This calculator finds the side length of the square when the area is known.

- Choose the area value: you can choose a whole number, decimal or fraction.
- Choose your units of measurement (default is none)
- Choose your desired accuracy (default is 2 decimal places)
- Click the Find Side Length button
- You will be shown the side length as a decimal to the required accuracy.

To find the surface area of a cube, we need to add up the areas of each of the 6 identical faces.

The area of each face is s^{2}, so this gives us a total area of 6s^{2}.

The formula for the area of a cube is: A = 6s^{2}, where s is the length of one of the sides.

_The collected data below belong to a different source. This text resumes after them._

(** C8, amended.  Every extension built during a discovery pass, completed
    or not, comes from a listed service with the endpoint annotation and a
    first port; its name is the service's name and its port is the decimal
    rendering of the number of that first port, which is a positive integer
    exactly when that number is positive. *)
Theorem extension_port_is_first_port (svcs : list corev1.Service)
    (st : State) (ext : Extension) :
  ext ∈ discovered svcs st →
  ∃ svc port,
    svc ∈ svcs ∧
    declared_path svc = Some (URL ext) ∧
    corev1.Ports (corev1.Spec svc) !! 0%nat = Some port ∧
    Name ext = metav1.Name (corev1.ObjectMeta svc) ∧
    Port ext = strconv.Itoa (corev1.Port port) ∧
    (positive_port (Port ext) ↔ 0 < corev1.Port port).
Proof.
  intros Hext.
  destruct (discovered_origin svcs st ext Hext) as (svc & p & Hin & Hd & Hp & He).
  unfold first_port in Hp.
  destruct (corev1.Ports (corev1.Spec svc) !! 0%nat) as [port|] eqn:Hport;
    [|done].
  injection Hp as <-. exists svc, port. rewrite He. simpl.
  split_and!; [done..|]. apply positive_port_Itoa.
Qed.

(** The amended C8 at the extension built from [foo] in a pass that
    panics afterwards, on [portless]. *)
Lemma extension_port_is_first_port_witness :
  {| Name := "foo"; URL := "/foo-ext"; Port := "8080" |}
    ∈ discovered [foo; portless] emptyState ∧
  ∃ svc port,
    svc ∈ [foo; portless] ∧
    declared_path svc = Some "/foo-ext" ∧
    corev1.Ports (corev1.Spec svc) !! 0%nat = Some port ∧
    "foo" = metav1.Name (corev1.ObjectMeta svc) ∧
    "8080" = strconv.Itoa (corev1.Port port) ∧
    (positive_port "8080" ↔ 0 < corev1.Port port).
Proof.
  assert ({| Name := "foo"; URL := "/foo-ext"; Port := "8080" |}
            ∈ discovered [foo; portless] emptyState) as Hin.
  { vm_compute. apply list_elem_of_here. }
  split; [exact Hin|].
  exact (extension_port_is_first_port [foo; portless] emptyState _ Hin).
Defined.

(** C9.  [HandleExtension] parses the concatenation
    ["http://" + Name + ":" + Port + "/"] and drops the error: whatever the
    error is, a failed parse leaves a nil target and the handler ends in a
    nil pointer dereference with nothing written to the response; the
    handler returns, having served the request through the proxy for the
    parsed target, exactly when the concatenation parses. *)
Theorem nil_target_iff_unparseable {URL Request ResponseWriter : Type}
    (url_Parse : string → URL + string)
    (proxy_ServeHTTP : URL → ResponseWriter → Request → ResponseWriter)
    (ext : Extension) (request : Request) (response : ResponseWriter) :
  target_string ext = "http://" +:+ Name ext +:+ ":" +:+ Port ext +:+ "/" ∧
  ((∃ err, url_Parse (target_string ext) = inr err) ↔
   HandleExtension url_Parse proxy_ServeHTTP ext request response =
     Panicked response NilPointerDereference) ∧
  ((∃ u, url_Parse (target_string ext) = inl u) ↔
   returns (HandleExtension url_Parse proxy_ServeHTTP ext request response)) ∧
  (∀ u, url_Parse (target_string ext) = inl u →
     HandleExtension url_Parse proxy_ServeHTTP ext request response =
       Returned (proxy_ServeHTTP u response request) tt).
Proof.
  unfold HandleExtension, parsed_target.
  destruct (url_Parse (target_string ext)) as [u|err]; simpl.
  - split_and!; [done| |split; [done|by eexists]|by intros ? [= <-]].
    split; [by intros [? ?]|done].
  - split_and!; [done|split; [done|by eexists]| |done].
    split; [by intros [? ?]|done].
Qed.

(** C10.  The list query for [portless] succeeds, yet the pass panics
    before [container.Add]: the container is left as it was, and no web
    service rooted at [/] is added to it. *)
Theorem successful_query_adds_nothing :
  list_answer (fakeResource (inl [portless])) "default" =
    inl {| corev1.Items := [portless] |} ∧
  ¬ returns (RegisterExtension (fakeResource (inl [portless])) "default"
               {| container := restful.Add (container emptyState)
                                 primary_WebService;
                  Log := [] |}) ∧
  restful.webServices
    (container
       (final (RegisterExtension (fakeResource (inl [portless])) "default"
                 {| container := restful.Add (container emptyState)
                                   primary_WebService;
                    Log := [] |}))) =
  [primary_WebService].
Proof. split_and!; [reflexivity|by vm_compute|vm_compute; reflexivity]. Qed.
(** [m] is the minimum absolute top offset among the candidate content
    sections present in [doc] (so at least one is present). *)
Definition min_candidate_top (doc : list Element) (m : Z) : Prop :=
  (exists sel e, sel ∈ Part000.contentSections /\
                 querySelector sel doc = Some e /\ el_top e = m) /\
  (forall sel e, sel ∈ Part000.contentSections ->
                 querySelector sel doc = Some e -> m <= el_top e).

(** The theme the header currently carries, if it carries one of the two. *)
Definition header_theme (header : Element) (w : World) : option Theme :=
  match getAttribute header "data-theme" w with
  | Some "light" => Some light
  | Some "dark" => Some dark
  | _ => None
  end.

(** The header carries exactly one of the two theme values. *)
Definition themed (header : Element) (w : World) : Prop :=
  exists! t : Theme, getAttribute header "data-theme" w = Some (theme_str t).

(** A trigger whose id starts with the theme namespace prefix. *)
Definition is_theme (t : Trigger) : bool :=
  match v_id (tr_vars t) with
  | Some s => String.prefix "theme-" s
  | None => false
  end.

Definition theme_id (v : Vars) : Prop :=
  exists s, v_id v = Some s /\ String.prefix "theme-" s = true.

(** Registry left by the kill loop when it walks the snapshot [l]. *)
Definition kill_from (l : list Trigger) (ts : list Trigger) : list Trigger :=
  fold_left (fun ts t =>
    if is_theme t
    then List.filter (fun u => negb (Nat.eqb (tr_handle u) (tr_handle t))) ts
    else ts) l ts.

Definition kill_log (l : list Trigger) : list Action :=
  flat_map (fun t =>
    if is_theme t then [AKill (tr_handle t) (v_id (tr_vars t))] else []) l.

(** Trace of one [setTheme] call. *)
Definition theme_log (h : Element) (m : option Element) (t : Theme)
  : list Action :=
  ASetAttribute (el_node h) "data-theme" (theme_str t) ::
  match m with
  | Some e => [ASetAttribute (el_node e) "data-theme" (theme_str t)]
  | None => []
  end.

(** Trace of the library invoking the given slots of a trigger. *)
Definition slot_log (v : Vars) (s : Slot) : list Action :=
  match callback v s with
  | Some (SetThemeFn h m t) => ACallback (v_id v) s :: theme_log h m t
  | None => []
  end.

Definition slots_log (v : Vars) (ss : list Slot) : list Action :=
  flat_map (slot_log v) ss.

(** Which slots the library fires when a trigger is created in [w]. *)
Definition fired (w : World) (v : Vars) : list Slot :=
  w_fires w (w_doc w) (w_scrollY w) v.

Definition create_log (w : World) (v : Vars) : list Action :=
  ACreate v :: slots_log v (fired w v).

(** Trace of a tween rendering its targets while it is created. *)
Definition render_log (w : World) (targets : list Element) : list Action :=
  flat_map (fun e =>
    match w_render w e with
    | Some css => [ASetAttribute (el_node e) "style" css]
    | None => []
    end) targets.
(** * backup-log.c: the record codec and the two log readers

    A shallow embedding of [backup-log.c]: the line encoder [bkl_append],
    the line decoder [bkl_parse_entry], the appender [bkl_write], the forward
    reader [bkl_parse_file] and the block-wise reverse reader
    [bkl_parse_file_reverse] with its helper [find_beginning_of_line].

    Conventions.
    - A [char] is an [ascii]; a byte sequence is a [list ascii].
    - A [struct strbuf] is modelled by its content (the [len] bytes of
      [buf]); the NUL that strbuf keeps at [buf[len]] is implicit: reading
      index [len] through [byte_at] yields NUL.
    - A pointer into a buffer is the index of the byte it points to.
    - File offsets, lengths and counts are [nat]; C [int] results are [Z].
    - Loops whose termination argument is not structural carry a fuel
      argument and return [None] when it runs out; the entry points supply
      enough fuel and the theorems show that a result is produced. *)

From Stdlib Require Import String Ascii List ZArith Lia Bool Arith.
Import ListNotations.

Local Open Scope nat_scope.

(** ** Characters and buffers *)

Definition NUL : ascii := "000"%char.
Definition TAB : ascii := "009"%char.
Definition LF : ascii := "010"%char.
Definition SP : ascii := " "%char.

Definition is_lf (c : ascii) : bool := Ascii.eqb c LF.

(** [buf[i]], with the implicit terminating NUL behind the content. *)
Definition byte_at (buf : list ascii) (i : nat) : ascii := nth i buf NUL.

(** The bytes [buf[from .. to)]. *)
Definition slice (buf : list ascii) (from to : nat) : list ascii :=
  firstn (to - from) (skipn from buf).

Definition strbuf := list ascii.

(** [strbuf_splice(&sb, 0, 0, data, n)]: insert [data] in front of [sb]. *)
Definition strbuf_splice_front (sb : strbuf) (data : list ascii) : strbuf :=
  data ++ sb.

(** [strbuf_reset(&sb)]. *)
Definition strbuf_reset (sb : strbuf) : strbuf := [].

(** ** Files *)

Inductive errno_t := ENOENT | ENOTDIR | EACCES | EIO.

(** What [fopen(path, "r")] gives: NULL with [errno] set, or a stream over
    the content of the file. *)
Inductive fopen_result :=
| Fopen_null (e : errno_t)
| Fopen_stream (content : list ascii).

Definition filesystem := string -> fopen_result.

Definition missing_file_errno (e : errno_t) : bool :=
  match e with ENOENT | ENOTDIR => true | _ => false end.

(** Result of a reader: the value it returns, or the abort in
    [BUG("reverse reflog parser had leftover data")]. *)
Inductive outcome :=
| Returned (ret : Z)
| BUG_leftover.

(** ** find_beginning_of_line

    [while (bob < scan && *(--scan) != '\n') ;  return scan;]
    The recursion is on [scan]. *)
Fixpoint find_beginning_of_line (buf : list ascii) (bob scan : nat) : nat :=
  match scan with
  | 0 => scan
  | S scan' =>
      if bob <? scan then
        if is_lf (byte_at buf scan') then scan'
        else find_beginning_of_line buf bob scan'
      else scan
  end.

(** Modelled from the spec: [strbuf_getwholeline(&sb, fp, '\n')] of strbuf.c,
    which is not part of this file.  It reads one LF-delimited line, the LF
    included; at end of file it fails (EOF) when no byte was read and
    otherwise delivers the unterminated rest. *)
Fixpoint read_line (fp : list ascii) : strbuf * list ascii :=
  match fp with
  | [] => ([], [])
  | c :: fp' =>
      if is_lf c then ([c], fp')
      else let (l, rest) := read_line fp' in (c :: l, rest)
  end.

Definition strbuf_getwholeline (fp : list ascii)
  : option (strbuf * list ascii) :=
  match fp with
  | [] => None
  | _ :: _ => Some (read_line fp)
  end.

Section Readers.

(** The block size of the reverse reader, [sizeof(buf)] with
    [char buf[BUFSIZ]]; the constant comes from <stdio.h>. *)
Variable BUFSIZ : nat.

(** The callback [parse], a function pointer taking the line (a strbuf)
    and the caller's [data]; it returns its verdict (non-zero stops the
    iteration) and the updated data. *)
Variable D : Type.
Variable parse : strbuf -> D -> Z * D.

(** *** bkl_parse_file *)

(** [while (!ret && !strbuf_getwholeline(&sb, logfp, '\n'))
       ret = parse(&sb, data);] *)
Fixpoint forward_loop (fuel : nat) (fp : list ascii) (ret : Z) (d : D)
  : option (Z * D) :=
  if (ret =? 0)%Z then
    match strbuf_getwholeline fp with
    | None => Some (ret, d)
    | Some (sb, fp') =>
        match fuel with
        | 0 => None
        | S fuel' =>
            let (ret', d') := parse sb d in
            forward_loop fuel' fp' ret' d'
        end
    end
  else Some (ret, d).
(** The [view_image] case of the tool-call handler. *)
Definition view_image (filename : option string) : M ToolResult :=
  try_catch
    (match Js.truthy filename with
     | None =>
         errorResponse {| type := VALIDATION_ERROR;
                          message := "filename is required and must be a string";
                          details := None |}
     | Some filename =>
         let filepath := Path.join (STORAGE_DIR env) filename in
         let* found := attempt (access env filepath) in
         match found with
         | Throw accessError =>
             let* availableFiles := listStoredImages in
             let errorMsg := "Image not found: " +:+ filename in
             let errorMsg :=
               match availableFiles with
               | [] => errorMsg
               | _ =>
                   let suggestions :=
                     firstn 3
                       (filter
                          (fun f =>
                             Js.includes (lowered env f) (lowered env filename)
                             || Js.includes (lowered env filename)
                                  (Js.afterLast "_" (lowered env f)) = true)
                          availableFiles) in
                   (match suggestions with
                    | [] => errorMsg
                    | _ => errorMsg +:+ Js.nl +:+ Js.nl +:+ "Did you mean one of these?" +:+ Js.nl
                             +:+ Js.join Js.nl (map (fun s => "• " +:+ s) suggestions)
                    end)
                   +:+ Js.nl +:+ Js.nl +:+ "Use 'list_images' to see all available images."
               end in
             errorResponse {| type := VALIDATION_ERROR; message := errorMsg; details := None |}
         | Ok _ =>
             try_catch (readFile env filepath ;; ret tt)
               (fun error =>
                  console WarnLevel ("Unable to read image for inline display: "
                                       +:+ message_of error)) ;;
             open env filepath ;;
             ret {| content :=
                      [ "✅ Viewing image: " +:+ filename;
                        "Image opened in default viewer." +:+ Js.nl
                        +:+ "File path: file://" +:+ filepath ];
                    isError := false |}
         end
     end)
    (fun error =>
       errorResponse {| type := UNKNOWN_ERROR;
                        message := "Error viewing image: "
                                   +:+ (if is_Error error then message_of error
                                        else "Unknown error");
                        details := None |}).
Lemma add_mines_returned requested (draws : list (Z * Z)) self self' :
  well_formed self → board_matches self →
  Minesweeper.add_mines requested draws self = Minesweeper.Returned self' →
  well_formed self' ∧ board_matches self'
  ∧ Z.of_nat (size (Minesweeper.mines self')) = requested
  ∧ Minesweeper.height self' = Minesweeper.height self
  ∧ Minesweeper.width self' = Minesweeper.width self
  ∧ Minesweeper.mines_found self' = Minesweeper.mines_found self.
Proof.
  revert self. induction draws as [|[r1 r2] draws IH];
    intros self Hwf Hmatch; simpl; case_bool_decide as Hsize; try done.
  - by intros [= <-].
  - unfold Minesweeper.randrange.
    case_bool_decide as Hh; [|done]. case_bool_decide as Hw; [|done].
    pose proof (Z.mod_pos_bound r1 (Minesweeper.height self) Hh) as Hi.
    pose proof (Z.mod_pos_bound r2 (Minesweeper.width self) Hw) as Hj.
    destruct Hwf as [Hrows Hcols].
    destruct (getitem_inside (Minesweeper.board self)
                (r1 `mod` Minesweeper.height self)) as (row & -> & Hrow); [lia|].
    destruct (Minesweeper.getitem row _) as [[]|]; [| |done].
    + by apply IH.
    + intros Hrun.
      destruct (placed_keeps self _ _ row (conj Hrows Hcols) Hmatch Hi Hj Hrow)
        as [Hwf' Hmatch'].
      apply IH in Hrun; [|done|done]. simpl in Hrun. apply Hrun.
  - by intros [= <-].
Qed.
End built_board.

Section built_board_facts.
Implicit Types (self : Board) (c : cell).

Lemma empty_board_sound (h w : Z) :
  let self := Minesweeper.mk h w ∅
                (replicate (Z.to_nat h) (replicate (Z.to_nat w) false)) ∅ in
  well_formed self ∧ board_matches self.
Proof.
  intros self. split.
  - split; simpl.
    + by rewrite length_replicate.
    + apply Forall_replicate. by rewrite length_replicate.
  - intros c. rewrite mine_at_lookup. simpl. split; [set_solver|].
    intros (_ & row & Hrow & Hx).
    apply lookup_replicate in Hrow as [-> _].
    apply lookup_replicate in Hx as [? _]. done.
Qed.
(** * notion-cli: the block flattener and the client facade

    A shallow embedding of [modules/notionUtils.js] (the plain-text
    projection and the recursive flattener) and of the [NotionWrapper]
    class (the client facade), followed by the properties stated about
    them.

    Remote calls are asynchronous in the source; every one of them is
    awaited before the next statement runs, so a call is modelled as a
    state transformer on the program state: it records the request, lets
    the remote service answer and either returns the answer or throws.

    The code spreads arrays into [push] calls; a JavaScript engine
    refuses a call with more arguments than it can take, so the engine's
    limit is a parameter of the model. *)

From Stdlib Require Import String List Bool Arith Lia DecimalString.
From ExtLib Require Import Structures.Monad Structures.MonadExc.
Import ListNotations.
Import MonadNotation.
Local Open Scope string_scope.
Local Open Scope list_scope.
Local Open Scope monad_scope.

Set Implicit Arguments.
Set Warnings "-register-all".

(* ===================================================================== *)
(** ** Data model *)
(* ===================================================================== *)

(** A rich text item of the Notion API.  Only [plain_text] is read by the
    code; the field may be missing, which [t.plain_text || ""] guards. *)
Record RichTextItem := { plain_text : option string }.

(** The type-specific payload [block[block.type]].  [rich_text] is [None]
    when the payload has no such key (an image, a divider, ...) and an
    array of items otherwise; an array, even an empty one, is truthy. *)
Record Payload := { rich_text : option (list RichTextItem) }.

(** A block object as the service returns it.  [props] holds the keys of the
    object other than [id], [type] and [has_children]; the type-specific
    payload is the one stored under the key named by [type]. *)
Record Block := {
  id : string;
  type : string;
  has_children : bool;
  props : list (string * Payload)
}.

(** [SimpleBlockType] of [types.ts]; [parentBlockId] is [None] for the
    JavaScript [null] the flattener stores at top level. *)
Record SimpleBlockType := {
  blockId : string;
  text : string;
  blockType : string;
  parentBlockId : option string
}.

(** [NotionConfig] of [types.ts]. *)
Record NotionConfig := { token : string; cfg_pageId : string }.

(** Property lookup [obj[key]] on the payload part of an object. *)
Fixpoint get_prop (key : string) (obj : list (string * Payload)) : option Payload :=
  match obj with
  | [] => None
  | (k, v) :: rest => if String.eqb k key then Some v else get_prop key rest
  end.

(** [a || b] on an optional string: the empty string and a missing value
    are falsy. *)
Definition js_or (a : option string) (b : string) : string :=
  match a with
  | Some s => if String.eqb s "" then b else s
  | None => b
  end.

(* ===================================================================== *)
(** ** notionUtils.js: the plain-text projection *)
(* ===================================================================== *)

(** [getPlainTextFromRichText]: a falsy argument gives the empty string;
    [Array.isArray] holds of every value of the argument's type here. *)
Definition getPlainTextFromRichText (richText : option (list RichTextItem)) : string :=
  match richText with
  | None => ""
  | Some items => String.concat "" (map (fun t => js_or (plain_text t) "") items)
  end.

(** [extractTextContent]: [block[block.type] && block[block.type].rich_text]
    selects the rich text, otherwise the type tag is put in brackets. *)
Definition extractTextContent (block : Block) : string :=
  match get_prop (type block) (props block) with
  | Some payload =>
      match rich_text payload with
      | Some items => getPlainTextFromRichText (Some items)
      | None => "[" ++ type block ++ "]"
      end
  | None => "[" ++ type block ++ "]"
  end.

(** The record pushed first by [processBlockWithChildren]. *)
Definition simple_block (block : Block) (parentId : option string) : SimpleBlockType :=
  {| blockId := id block;
     text := extractTextContent block;
     blockType := type block;
     parentBlockId := parentId |}.

(* ===================================================================== *)
(** ** The remote service and the program state *)
(* ===================================================================== *)

(** What a rejected promise carries; the code only logs and rethrows it. *)
Definition Error := string.

(** The request bodies the facade builds. *)
Record TextContent := { content : string }.
Record RichTextRequest := { rt_type : string; rt_text : TextContent }.
Record ParagraphRequest := { rt_items : list RichTextRequest }.
Record BlockRequest := {
  br_object : string;
  br_type : string;
  br_paragraph : ParagraphRequest
}.

(** The six endpoints of the Notion client that the code calls. *)
Inductive Request :=
| PagesRetrieve (page_id : string)
| BlocksChildrenAppend (block_id : string) (children : list BlockRequest)
| BlocksDelete (block_id : string)
| BlocksRetrieve (block_id : string)
| BlocksUpdate (block_id : string) (paragraph : ParagraphRequest)
| BlocksChildrenList (block_id : string).

(** A page object; the facade hands it back untouched. *)
Record Page := { page_object_id : string; page_archived : bool }.

(** The answer of the two list-shaped endpoints, [{ results: [...] }]. *)
Record ListResponse := { results : list Block }.

Definition Response (r : Request) : Type :=
  match r with
  | PagesRetrieve _ => Page
  | BlocksChildrenAppend _ _ => ListResponse
  | BlocksDelete _ => Block
  | BlocksRetrieve _ => Block
  | BlocksUpdate _ _ => Block
  | BlocksChildrenList _ => ListResponse
  end.

(** How an awaited promise settles. *)
Inductive Settled (A : Type) :=
| Fulfilled (a : A)
| Rejected (e : Error).
Arguments Fulfilled {A} a.
Arguments Rejected {A} e.

(** The remote document service: it owns a state of its own and answers
    one request at a time.  Nothing is assumed about it. *)
Class NotionService (Remote : Type) := {
  serve : forall r : Request, Remote -> Settled (Response r) * Remote
}.

Inductive ConsoleLine :=
| ConsoleError (message : string) (error : Error)
| ConsoleWarn (message : string).

(** The program state: the facade's [pageId] field, the remote service,
    the requests sent so far and the console output so far. *)
Record State (Remote : Type) := {
  pageId : string;
  remote : Remote;
  requests : list Request;
  console : list ConsoleLine
}.
Arguments Build_State {Remote} _ _ _ _.

(** The state once request [r] has been sent and the service has moved
    to [remote']. *)
Definition sent {Remote : Type} (r : Request) (remote' : Remote) (s : State Remote)
    : State Remote :=
  {| pageId := pageId s;
     remote := remote';
     requests := requests s ++ [r];
     console := console s |}.

(** The state once a line has been written to the console. *)
Definition logged {Remote : Type} (line : ConsoleLine) (s : State Remote) : State Remote :=
  {| pageId := pageId s;
     remote := remote s;
     requests := requests s;
     console := console s ++ [line] |}.

(** How a computation ends: with a value, with a thrown error, or not
    within the recursion budget given to the flattener. *)
Inductive Outcome (A : Type) :=
| Ret (a : A)
| Throw (e : Error)
| OutOfFuel.
Arguments Ret {A} a.
Arguments Throw {A} e.
Arguments OutOfFuel {A}.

Find the surface area of the cube below.

The length of each side of the cube is 17 cm.

The formula for the surface area of a cube is \[ A = 6 s^2, \; where \; s \; is \; the \; length \; of \; each \; side. \]

So this means that \[ A = 6 \cdot 17^2 = 6 \cdot 17 \cdot 17 = 1734 \]

This means that the surface area of the cube is 1734 cm^{2}.

Find the surface area of the cube below, giving your answer as a fraction.

The length of each side of the cube is 8 ½ inches.

The formula for the surface area of a cube is \[ A = 6 s^2, \; where \; s \; is \; the \; length \; of \; each \; side. \]

The area of the cube: \[ A = 6 \cdot (8 {1 \over 2}) ^2 = 6 \cdot (8 {1 \over 2}) \cdot (8 {1 \over 2}) = 6 \cdot {189 \over 4} = {867 \over 2} \]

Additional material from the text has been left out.